Available records:
Segment Open
(* ===== verification/DateTime.v ===== *)
(** Dates of the native standard library ([kryos-stdlib-native/src/datetime.rs]): the conversions
    between days and dates agree with the Gregorian calendar and invert each other. *)

From S2P Require Import Prelude Machine Utf8 Text.
Open Scope Z_scope.

(* ------------------------------------------------------------------ *)
(** ** The code                                                        *)
(* ------------------------------------------------------------------ *)

(** Division of Rust's [i64] truncates; [div_euclid] by a positive number is [Z.div]. Sums and
    products wrap (the release profile has no overflow checks): a wrap after the last division is
    the wrap of every step before it. *)
Definition days_from_civil (y m d : Z) : Z :=
  let y := if m <=? 2 then wrap64 (y - 1) else y in
  let era := (if 0 <=? y then y else wrap64 (y - 399)) ÷ 400 in
  let yoe := wrap64 (y - era * 400) in
  let doy := (153 * (if 2 <? m then m - 3 else m + 9) + 2) ÷ 5 + (d - 1) in
  let doe := yoe * 365 + yoe ÷ 4 - yoe ÷ 100 + doy in
  wrap64 (era * 146097 + doe - 719468).
(** Called with [secs / 86400] only, where nothing leaves the range. *)
Definition civil_from_days (z : Z) : Z * Z * Z :=
  let z := z + 719468 in
  let era := (if 0 <=? z then z else z - 146096) ÷ 146097 in
  let doe := z - era * 146097 in
  let yoe := (doe - doe ÷ 1460 + doe ÷ 36524 - doe ÷ 146096) ÷ 365 in
  let y := yoe + era * 400 in
  let doy := doe - (365 * yoe + yoe ÷ 4 - yoe ÷ 100) in
  let mp := (5 * doy + 2) ÷ 153 in
  let d := doy - (153 * mp + 2) ÷ 5 + 1 in
  let m := if mp <? 10 then mp + 3 else mp - 9 in
  let y := if m <=? 2 then y + 1 else y in
  (y, m, d).

Definition kryos_time_year_utc (secs : Z) : Z := (civil_from_days (secs / 86400)).1.1.
Definition kryos_time_month_utc (secs : Z) : Z := (civil_from_days (secs / 86400)).1.2.
Definition kryos_time_day_utc (secs : Z) : Z := (civil_from_days (secs / 86400)).2.
Definition kryos_time_hour_utc (secs : Z) : Z := secs mod 86400 ÷ 3600.
Definition kryos_time_minute_utc (secs : Z) : Z := Z.rem (secs mod 86400) 3600 ÷ 60.
Definition kryos_time_second_utc (secs : Z) : Z := secs mod 60.
Definition kryos_time_weekday_utc (secs : Z) : Z := (secs / 86400 + 4) mod 7.
Definition kryos_time_from_ymdhms_utc (year month day hour minute second : Z) : Z :=
  if negb ((1 <=? month) && (month <=? 12)) || negb ((1 <=? day) && (day <=? 31)) then -1
  else wrap64 (days_from_civil year month day * 86400 + hour * 3600 + minute * 60 + second).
Segment Closed
Exercise description: Track down all lines above with the string "secs" and copy them.

Output below:
(** Called with [secs / 86400] only, where nothing leaves the range. *)
Definition kryos_time_year_utc (secs : Z) : Z := (civil_from_days (secs / 86400)).1.1.
Definition kryos_time_month_utc (secs : Z) : Z := (civil_from_days (secs / 86400)).1.2.
Definition kryos_time_day_utc (secs : Z) : Z := (civil_from_days (secs / 86400)).2.
Definition kryos_time_hour_utc (secs : Z) : Z := secs mod 86400 ÷ 3600.
Definition kryos_time_minute_utc (secs : Z) : Z := Z.rem (secs mod 86400) 3600 ÷ 60.
Definition kryos_time_second_utc (secs : Z) : Z := secs mod 60.
Definition kryos_time_weekday_utc (secs : Z) : Z := (secs / 86400 + 4) mod 7.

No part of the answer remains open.